■ **Task brief**: Find every line below with the string "unfold" and pick it out.

Data supplied Block Start

(* ===== verification/Round.v ===== *)
(** * Commit and reveal rounds

    [crates/fa-reference/src/round.rs]: a round with a fixed membership in
    which every member commits to a verdict before any verdict is revealed.
    The digest is FNV-1a-64 of a framed preimage, as in the source; nothing
    below assumes that it is collision resistant. *)

From stdpp Require Import base tactics numbers list gmap.
From S2P Require Import Prelude Bytes Judgment.

Local Open Scope Z_scope.

(** ** Model *)

Definition COMMITMENT_DOMAIN : bytes := ascii_bytes "fa-reference/congress/round/commitment/v1".
Definition MAX_MEMBERS : Z := 256.
Definition MAX_FIELD_LEN : Z := 4096.

Inductive Verdict := Allow | Hold | Deny | Abstain.

#[global] Instance Verdict_eq_dec : EqDecision Verdict.
Proof. solve_decision. Defined.

Definition canonical_tag (v : Verdict) : Z :=
  match v with Allow => 1 | Hold => 2 | Deny => 3 | Abstain => 4 end.

(** The phases [Commit] and [Reveal] of a round. *)
Inductive RoundPhase := CommitPhase | RevealPhase.

#[global] Instance RoundPhase_eq_dec : EqDecision RoundPhase.
Proof. solve_decision. Defined.

(** [MemberOutcome::Missing] is [NotRevealed]: [Missing] is the error. *)
Inductive MemberOutcome := NotRevealed | Revealed (v : Verdict).

#[global] Instance MemberOutcome_eq_dec : EqDecision MemberOutcome.
Proof. solve_decision. Defined.

Record MemberSlot := mkMemberSlot {
  ms_commitment : option Z;
  ms_outcome : MemberOutcome;
}.

Record Round := mkRound {
  rd_id : Z;
  rd_evidence_root : bytes;
  rd_phase : RoundPhase;
  rd_membership_frozen : bool;
  rd_members : gmap bytes MemberSlot;
}.

Definition set_round_phase (p : RoundPhase) (r : Round) : Round :=
  mkRound (rd_id r) (rd_evidence_root r) p (rd_membership_frozen r) (rd_members r).
Definition set_membership_frozen (b : bool) (r : Round) : Round :=
  mkRound (rd_id r) (rd_evidence_root r) (rd_phase r) b (rd_members r).
Definition set_member (m : bytes) (s : MemberSlot) (r : Round) : Round :=
  mkRound (rd_id r) (rd_evidence_root r) (rd_phase r) (rd_membership_frozen r) (<[m := s]> (rd_members r)).

Definition validate_field_len (field : bytes) : res Error unit :=
  refuse_if (MAX_FIELD_LEN <? len field) Limit.

Definition validate_nonempty_field (field : bytes) : res Error unit :=
  refuse_if (match field with [] => true | _ => false end) InvalidInput;;
  validate_field_len field.

(** [frame] appends to the preimage; here it is what it appends. *)
Definition frame (field : bytes) : bytes := be_bytes 8 (len field) ++ field.

Definition fnv1a64 (bs : bytes) : Z :=
  foldl (λ digest byte, (Z.lxor digest (byte_val byte) * 1099511628211) mod 2 ^ 64)
    14695981039346656037 bs.

Definition commitment_preimage (round_id : Z) (member evidence_root : bytes) (verdict : Verdict)
    (salt : bytes) : bytes :=
  frame COMMITMENT_DOMAIN ++ frame (be_bytes 8 round_id) ++ frame member ++ frame evidence_root
  ++ frame [byte_of (canonical_tag verdict)] ++ frame salt.

Definition commitment (round_id : Z) (member evidence_root : bytes) (verdict : Verdict)
    (salt : bytes) : res Error Z :=
  validate_nonempty_field member;;
  validate_nonempty_field evidence_root;;
  validate_field_len salt;;
  Ok (fnv1a64 (commitment_preimage round_id member evidence_root verdict salt)).

Definition round_new (id : Z) (evidence_root : bytes) : res Error Round :=
  validate_nonempty_field evidence_root;;
  Ok (mkRound id evidence_root CommitPhase false ∅).

Definition add_member (member : bytes) : st Round Error unit :=
  self ← get;
  refuse_if (bool_decide (rd_phase self ≠ CommitPhase) || rd_membership_frozen self) WrongState;;
  lift (validate_nonempty_field member);;
  refuse_if (bool_decide (is_Some (rd_members self !! member))) Duplicate;;
  refuse_if (MAX_MEMBERS <=? Z.of_nat (size (rd_members self))) Limit;;
  modify (set_member member (mkMemberSlot None NotRevealed)).

Definition commit (member : bytes) (digest : Z) : st Round Error unit :=
  self ← get;
  refuse_if (bool_decide (rd_phase self ≠ CommitPhase)) WrongState;;
  slot ← ok_or (rd_members self !! member) Missing;
  refuse_if (bool_decide (is_Some (ms_commitment slot))) Duplicate;;
  modify (set_membership_frozen true);;
  modify (set_member member (mkMemberSlot (Some digest) (ms_outcome slot))).

Definition open_reveals : st Round Error unit :=
  self ← get;
  refuse_if (bool_decide (rd_phase self ≠ CommitPhase)) WrongState;;
  refuse_if (bool_decide (rd_members self = ∅)) Missing;;
  modify (set_membership_frozen true);;
  modify (set_round_phase RevealPhase).

Definition reveal (member : bytes) (verdict : Verdict) (salt : bytes) : st Round Error unit :=
  self ← get;
  refuse_if (bool_decide (rd_phase self ≠ RevealPhase)) WrongState;;
  slot ← ok_or (rd_members self !! member) Missing;
  expected ← ok_or (ms_commitment slot) Missing;
  actual ← lift (commitment (rd_id self) member (rd_evidence_root self) verdict salt);
  refuse_if (negb (actual =? expected)) Binding;;
  slot ← ok_or (rd_members self !! member) Missing;
  refuse_if (bool_decide (ms_outcome slot ≠ NotRevealed)) Duplicate;;
  modify (set_member member (mkMemberSlot (ms_commitment slot) (Revealed verdict))).

Definition round_outcome (self : Round) (member : bytes) : res Error MemberOutcome :=
  ok_or (ms_outcome <$> rd_members self !! member) Missing.

Definition round_outcomes (self : Round) : gmap bytes MemberOutcome := ms_outcome <$> rd_members self.
(* ===== verification/Reducer.v ===== *)
(** * The empirical reducer

    [crates/fa-reference/src/reducer.rs]: votes of registered members are
    clipped per member, then proportionally per cohort, and tallied.  Nothing
    here decides anything: the result is two capped sums and what each member
    and cohort was admitted with. *)

From Stdlib Require Import Strings.Byte.
From stdpp Require Import base tactics numbers list gmap sorting.
From S2P Require Import Prelude Bytes Judgment.

Local Open Scope Z_scope.

(** ** Model *)

Definition MAX_VOTES : Z := 128.
Definition MAX_IDENTIFIER_BYTES : Z := 128.

Inductive Recommendation := Permit | Hold.

#[global] Instance Recommendation_eq_dec : EqDecision Recommendation.
Proof. solve_decision. Defined.

Inductive Vote :=
  | Empirical (member cohort : bytes) (recommendation : Recommendation)
  | ActorStatement (text : bytes).

Record Caps := mkCaps { cp_per_member : Z; cp_per_cohort : Z }.

(** [Outcome::Empirical] is [EmpiricalOutcome]. *)
Inductive Outcome := EmpiricalOutcome | Disqualified.

Record Reduction := mkReduction {
  rn_outcome : Outcome;
  rn_permit_weight : Z;
  rn_hold_weight : Z;
  rn_admitted_weights : gmap bytes Z;
  rn_admitted_cohort_weights : gmap bytes Z;
}.

(** The first loop of [reduce]: the members, each voting once. *)
Fixpoint collect_members (votes : list Vote) (members : gmap bytes (bytes * Recommendation))
    : res Error (gmap bytes (bytes * Recommendation)) :=
  match votes with
  | [] => Ok members
  | ActorStatement _ :: _ => Err InvalidInput
  | Empirical member cohort recommendation :: votes =>
    refuse_if (bool_decide (member = []) || bool_decide (cohort = [])) InvalidInput;;
    refuse_if ((MAX_IDENTIFIER_BYTES <? len member) || (MAX_IDENTIFIER_BYTES <? len cohort)) Limit;;
    refuse_if (bool_decide (is_Some (members !! member))) Duplicate;;
    collect_members votes (<[member := (cohort, recommendation)]> members)
  end.

(** A member of a cohort, with the recommendation and the clipped weight. *)
Definition Ballot : Type := bytes * Recommendation * Z.

(** The second loop: the ballots of each cohort. *)
Fixpoint group_cohorts (weights : gmap bytes Z) (caps : Caps)
    (members : list (bytes * (bytes * Recommendation))) (cohorts : gmap bytes (list Ballot))
    : res Error (gmap bytes (list Ballot)) :=
  match members with
  | [] => Ok cohorts
  | (member, (cohort, recommendation)) :: members =>
    requested ← ok_or (weights !! member) Missing;
    let member_weight := Z.min requested (cp_per_member caps) in
    group_cohorts weights caps members
      (<[cohort := default [] (cohorts !! cohort) ++ [(member, recommendation, member_weight)]]> cohorts)
  end.

(** Unchecked [u128] multiplication and division; [u64::try_from]. *)
Definition u128_mul {E} (a b : Z) : res E Z := if a * b <=? U128_MAX then Ok (a * b) else Panic.
Definition u128_div {E} (a b : Z) : res E Z := if b =? 0 then Panic else Ok (a / b).
Definition u64_try_from (a : Z) : option Z := if a <=? U64_MAX then Some a else None.

(** The accumulators of the third loop. *)
Record Tally := mkTally {
  ta_permit : Z;
  ta_hold : Z;
  ta_admitted : gmap bytes Z;
  ta_cohorts : gmap bytes Z;
}.

(** The loop over the members of one cohort. *)
Fixpoint admit_ballots (per_cohort cohort_sum : Z) (members : list Ballot) (cohort_weight : Z) (t : Tally)
    : res Error (Z * Tally) :=
  match members with
  | [] => Ok (cohort_weight, t)
  | (member, recommendation, member_weight) :: members =>
    admitted ← (if per_cohort <? cohort_sum then
                  numerator ← u128_mul member_weight per_cohort;
                  quotient ← u128_div numerator cohort_sum;
                  ok_or (u64_try_from quotient) Overflow
                else Ok member_weight);
    cohort_weight ← ok_or (u64_checked_add cohort_weight admitted) Overflow;
    let admitted_weights := <[member := admitted]> (ta_admitted t) in
    t ← match recommendation with
        | Permit =>
          permit ← ok_or (u64_checked_add (ta_permit t) admitted) Overflow;
          Ok (mkTally permit (ta_hold t) admitted_weights (ta_cohorts t))
        | Hold =>
          hold ← ok_or (u64_checked_add (ta_hold t) admitted) Overflow;
          Ok (mkTally (ta_permit t) hold admitted_weights (ta_cohorts t))
        end;
    admit_ballots per_cohort cohort_sum members cohort_weight t
  end.

(** The third loop, over the cohorts. *)
Fixpoint admit_cohorts (per_cohort : Z) (cohorts : list (bytes * list Ballot)) (t : Tally) : res Error Tally :=
  match cohorts with
  | [] => Ok t
  | (cohort, members) :: cohorts =>
    cohort_sum ← u128_try_sum Overflow 0 ((λ b : Ballot, b.2) <$> members);
    '(cohort_weight, t) ← admit_ballots per_cohort cohort_sum members 0 t;
    admit_cohorts per_cohort cohorts
      (mkTally (ta_permit t) (ta_hold t) (ta_admitted t) (<[cohort := cohort_weight]> (ta_cohorts t)))
  end.

Definition reduce (votes : list Vote) (weights : gmap bytes Z) (caps : Caps) (exact_disqualifier : bool)
    : res Error Reduction :=
  refuse_if ((MAX_VOTES <? len votes) || (MAX_VOTES <? Z.of_nat (size weights))) Limit;;
  refuse_if (existsb (λ p, MAX_IDENTIFIER_BYTES <? len p.1) (entries weights)) Limit;;
  members ← collect_members votes ∅;
  refuse_if (bool_decide (dom members ≠ dom weights)) Missing;;
  cohorts ← group_cohorts weights caps (entries members) ∅;
  t ← admit_cohorts (cp_per_cohort caps) (entries cohorts) (mkTally 0 0 ∅ ∅);
  Ok (mkReduction (if exact_disqualifier then Disqualified else EmpiricalOutcome)
        (ta_permit t) (ta_hold t) (ta_admitted t) (ta_cohorts t)).

(** ** A reference definition

    What a member is admitted with depends on the members and their cohorts
    only, not on any order. *)

(** A member with its cohort and recommendation. *)
Abbreviation Member := (bytes * (bytes * Recommendation))%type.

Section reference.
Context (weights : gmap bytes Z) (caps : Caps).

Definition clip (m : bytes) : Z := Z.min (default 0 (weights !! m)) (cp_per_member caps).

Definition cohort_total (ms : list Member) (c : bytes) : Z :=
  sumZ ((λ p, if decide (p.2.1 = c) then clip p.1 else 0) <$> ms).

(** The proportional share of a clipped weight, rounded down. *)
Definition share (total w : Z) : Z :=
  if cp_per_cohort caps <? total then w * cp_per_cohort caps / total else w.

Definition admitted (ms : list Member) (p : Member) : Z := share (cohort_total ms p.2.1) (clip p.1).

Definition tally (ms : list Member) (r : Recommendation) : Z :=
  sumZ ((λ p, if decide (p.2.2 = r) then admitted ms p else 0) <$> ms).

Definition cohort_admitted (ms : list Member) (c : bytes) : Z :=
  sumZ ((λ p, if decide (p.2.1 = c) then admitted ms p else 0) <$> ms).

Definition reference_reduction (ms : gmap bytes (bytes * Recommendation)) (exact_disqualifier : bool) : Reduction :=
  let l := entries ms in
  mkReduction (if exact_disqualifier then Disqualified else EmpiricalOutcome) (tally l Permit) (tally l Hold)
    (list_to_map ((λ p, (p.1, admitted l p)) <$> l))
    (list_to_map ((λ p, (p.2.1, cohort_admitted l p.2.1)) <$> l)).

(** ** Grouping *)

Definition ballot_of (p : Member) : Ballot := (p.1, p.2.2, clip p.1).
Definition ballots (c : bytes) (ms : list Member) : list Ballot :=
  ballot_of <$> filter (λ p, p.2.1 = c) ms.

(** Every ballot with its cohort. *)
Definition flat (l : list (bytes * list Ballot)) : list (bytes * Ballot) :=
  l ≫= λ g, (λ b, (g.1, b)) <$> g.2.

Lemma flat_cons c bs l : flat ((c, bs) :: l) = ((λ b, (c, b)) <$> bs) ++ flat l.
Proof. reflexivity. Qed.

#[global] Instance flat_proper : Proper ((≡ₚ) ==> (≡ₚ)) flat.
Proof. intros l k Hlk. unfold flat. by rewrite Hlk. Qed.

Lemma flat_push (cohorts : gmap bytes (list Ballot)) c b :
  flat (map_to_list (<[c := default [] (cohorts !! c) ++ [b]]> cohorts)) ≡ₚ (c, b) :: flat (map_to_list cohorts).
Proof.
  destruct (cohorts !! c) as [bs|] eqn:Hc; simpl.
  - rewrite <-(insert_delete_eq cohorts), map_to_list_insert by apply lookup_delete_eq.
    rewrite <-(insert_delete_id cohorts c bs) at 2 by done.
    rewrite map_to_list_insert by apply lookup_delete_eq.
    rewrite !flat_cons, fmap_app. simpl. by rewrite <-Permutation_middle, app_nil_r.
  - by rewrite map_to_list_insert.
Qed.

Lemma group_cohorts_eq ms acc :
  (∀ p, p ∈ ms → is_Some (weights !! p.1)) → (∀ c, acc !! c ≠ Some []) →
  ∃ acc', group_cohorts weights caps ms acc = Ok acc' ∧ (∀ c, acc' !! c ≠ Some []) ∧
    (∀ c, default [] (acc' !! c) = default [] (acc !! c) ++ ballots c ms) ∧
    flat (map_to_list acc') ≡ₚ flat (map_to_list acc) ++ ((λ p, (p.2.1, ballot_of p)) <$> ms).
Proof.
  revert acc. induction ms as [|[m [c r]] ms IH]; intros acc Hw Hne.
  { exists acc. split_and!; [done|done|intros c; by rewrite app_nil_r|by rewrite app_nil_r]. }
  destruct (Hw (m, (c, r))) as [w Hm]; [left|]. simpl in Hm.
  destruct (IH (<[c := default [] (acc !! c) ++ [(m, r, clip m)]]> acc)) as (acc' & Hg & Hne' & Hb & Hf).
  { intros p ?. apply Hw. by right. }
  { intros c'. destruct (decide (c' = c)) as [->|]; [rewrite lookup_insert_eq|by rewrite lookup_insert_ne].
    intros [= Happ]. by destruct (default [] (acc !! c)). }
  exists acc'. split_and!; [|done| |].
  - simpl. munfold_goal. rewrite Hm. unfold clip in Hg. by rewrite Hm in Hg.
  - intros c'. rewrite Hb. unfold ballots. rewrite filter_cons. simpl.
    destruct (decide (c = c')) as [->|].
    + rewrite lookup_insert_eq. csimpl. by rewrite <-app_assoc.
    + by rewrite lookup_insert_ne.
  - rewrite Hf, flat_push. csimpl. by rewrite <-Permutation_middle.
Qed.
(** The loop over the parts: where the next one has to start, and how many
    questions were seen. *)
Fixpoint check_parts (submitted_len : Z) (parts : list SubmittedPart) (expected_start question_count : Z)
    : res Error (Z * Z) :=
  match parts with
  | [] => Ok (expected_start, question_count)
  | part :: parts =>
    let span := sp_span part in
    refuse_if (negb (bs_start span =? expected_start) || (bs_end span <=? bs_start span)
      || (submitted_len <? bs_end span)) InvalidInput;;
    question_count ← (if is_question (sp_kind part) then i32_add question_count 1 else Ok question_count);
    check_parts submitted_len parts (bs_end span) question_count
  end.

Definition unmarked_absence (omission : Omission) : bool :=
  match omission with ClosedAbsent _ marker => marker =? 0 | _ => false end.

(** The loop over the omissions. *)
Fixpoint check_omissions (omissions : list Omission) (domains : gset Z) : res Error unit :=
  match omissions with
  | [] => Ok tt
  | omission :: omissions =>
    refuse_if (unmarked_absence omission || bool_decide (omission_domain_id omission ∈ domains)) InvalidInput;;
    check_omissions omissions ({[omission_domain_id omission]} ∪ domains)
  end.

Definition actual_input_new (submitted_bytes : bytes) (input_profile : InputProfileBinding)
    (ordered_parts : list SubmittedPart) (omissions : list Omission) : res Error ActualHelperInput :=
  refuse_if ((MAX_SUBMITTED_BYTES <? len submitted_bytes)
    || (MAX_PROFILE_BYTES <? len (ip_profile_bytes input_profile))
    || (MAX_SUBMITTED_PARTS <? len ordered_parts) || (MAX_OMISSIONS <? len omissions)) Limit;;
  '(expected_start, question_count) ← check_parts (len submitted_bytes) ordered_parts 0 0;
  refuse_if (negb (question_count =? 1) || negb (expected_start =? len submitted_bytes)) InvalidInput;;
  check_omissions omissions ∅;;
  Ok (mkActualHelperInput submitted_bytes input_profile ordered_parts omissions).

(** [slice.get(start..end)] *)
Definition slice_get (l : bytes) (first last : Z) : option bytes :=
  if (first <=? last) && (last <=? len l)
  then Some (take (Z.to_nat (last - first)) (drop (Z.to_nat first) l)) else None.

Definition part_bytes (self : ActualHelperInput) (part_index : nat) : res Error bytes :=
  part ← ok_or (ai_ordered_parts self !! part_index) Missing;
  ok_or (slice_get (ai_submitted_bytes self) (bs_start (sp_span part)) (bs_end (sp_span part))) Binding.
Lemma bit_spec i p : 0 ≤ p → Z.testbit (Z.shiftl 1 (Z.of_nat i)) p = bool_decide (Z.to_nat p = i).
Proof.
  intros Hp. rewrite Z.shiftl_spec by done. apply eq_true_iff_eq. rewrite bool_decide_eq_true.
  destruct (Z.lt_total p (Z.of_nat i)) as [Hlt|[->|Hgt]].
  - rewrite Z.testbit_neg_r by lia. split; [done|lia].
  - rewrite Z.sub_diag, Nat2Z.id. done.
  - rewrite (Z.bits_above_log2 1) by (simpl; lia). split; [done|lia].
Qed.

Lemma mask_is_add mask P i :
  (i < 8)%nat → mask_is mask P → mask_is (Z.lor mask (Z.shiftl 1 (Z.of_nat i))) (λ p, P p || bool_decide (p = i)).
Proof.
  intros Hi Hm p Hp. rewrite Z.lor_spec, bit_spec, (Hm p Hp) by done.
  destruct (Z.ltb_spec p 8); simpl; [done|]. apply bool_decide_eq_false. lia.
Qed.

Lemma mask_is_ext mask P Q : (∀ p, (p < 8)%nat → P p = Q p) → mask_is mask P → mask_is mask Q.
Proof.
  intros HPQ Hm p Hp. rewrite (Hm p Hp). destruct (Z.ltb_spec p 8); simpl; [|done]. apply HPQ. lia.
Qed.

(** [mask & bit == 0] *)
Lemma mask_bit_clear mask P i :
  (i < 8)%nat → mask_is mask P → (Z.land mask (Z.shiftl 1 (Z.of_nat i)) =? 0) = negb (P i).
Proof.
  intros Hi Hm. apply eq_true_iff_eq. rewrite Z.eqb_eq, negb_true_iff. split.
  - intros H0. assert (Z.testbit (Z.land mask (Z.shiftl 1 (Z.of_nat i))) (Z.of_nat i) = false) as Hb by (by rewrite H0, Z.bits_0).
    rewrite Z.land_spec, bit_spec, (Hm (Z.of_nat i)), Nat2Z.id, bool_decide_true, andb_true_r in Hb by lia.
    destruct (Z.ltb_spec (Z.of_nat i) 8); [done|lia].
  - intros HP. apply Z.bits_inj'. intros p Hp. rewrite Z.bits_0, Z.land_spec, bit_spec, (Hm p Hp) by done.
    case_bool_decide as Heq; [|by rewrite andb_false_r]. rewrite Heq, HP. by rewrite andb_false_r.
Qed.
Lemma verify_round_eq known c :
  compared_at known c → order_of occurrences (cm_order c) →
  ∃ c', verify_round occurrences initial adm matrix c = Ok (c', successor (id_at occurrences) (cm_order c)) ∧
    compared_at (cm_order c :: known) c' ∧
    cm_order c' = default (cm_order c) (successor (id_at occurrences) (cm_order c)).
Proof.
  intros Hc Ho. unfold verify_round.
  destruct (canonical_order_eq registry occurrences Hprog (E:=ReplayFailure) matrix (cm_order c)
    (pg_canonical_checks (cm_progress c)) Hsquare Hentry Ho) as (checks & Hcan & Hchecks).
  rewrite position_pairs_order in Hchecks by done.
  destruct (compared_class (E:=ReplayFailure) known (cm_progress c) (cm_representatives c) (cm_by_order c) (cm_order c)
    checks Hc Ho) as (index & p & reps & by_order & Hfound & Hc1 & Hidx); [lia|].
  destruct (compared_member known p reps by_order (cm_order c) index Hc1 Hidx) as (r & Hr & Hrun & Hc2).
  unfold trace in Hfound |- *. munfold_goal. rewrite Hcan, order_key_eq by done. cbv beta iota zeta delta [mbind res_bind mret res_ret] in Hfound.
  rewrite Hfound, (execute_eq occurrences Hprog) by done. rewrite Hr, <-Hrun, bool_decide_false by tauto.
  rewrite next_order_eq by first [by apply order_in_range|by apply id_at_NoDup].
  eexists. split; [reflexivity|]. split; [exact Hc2|done].
Qed.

Data supplied Block End

■ **Answer box**:
Proof. intros l k Hlk. unfold flat. by rewrite Hlk. Qed.
  - simpl. munfold_goal. rewrite Hm. unfold clip in Hg. by rewrite Hm in Hg.
  - intros c'. rewrite Hb. unfold ballots. rewrite filter_cons. simpl.
  intros Hc Ho. unfold verify_round.
  unfold trace in Hfound |- *. munfold_goal. rewrite Hcan, order_key_eq by done. cbv beta iota zeta delta [mbind res_bind mret res_ret] in Hfound.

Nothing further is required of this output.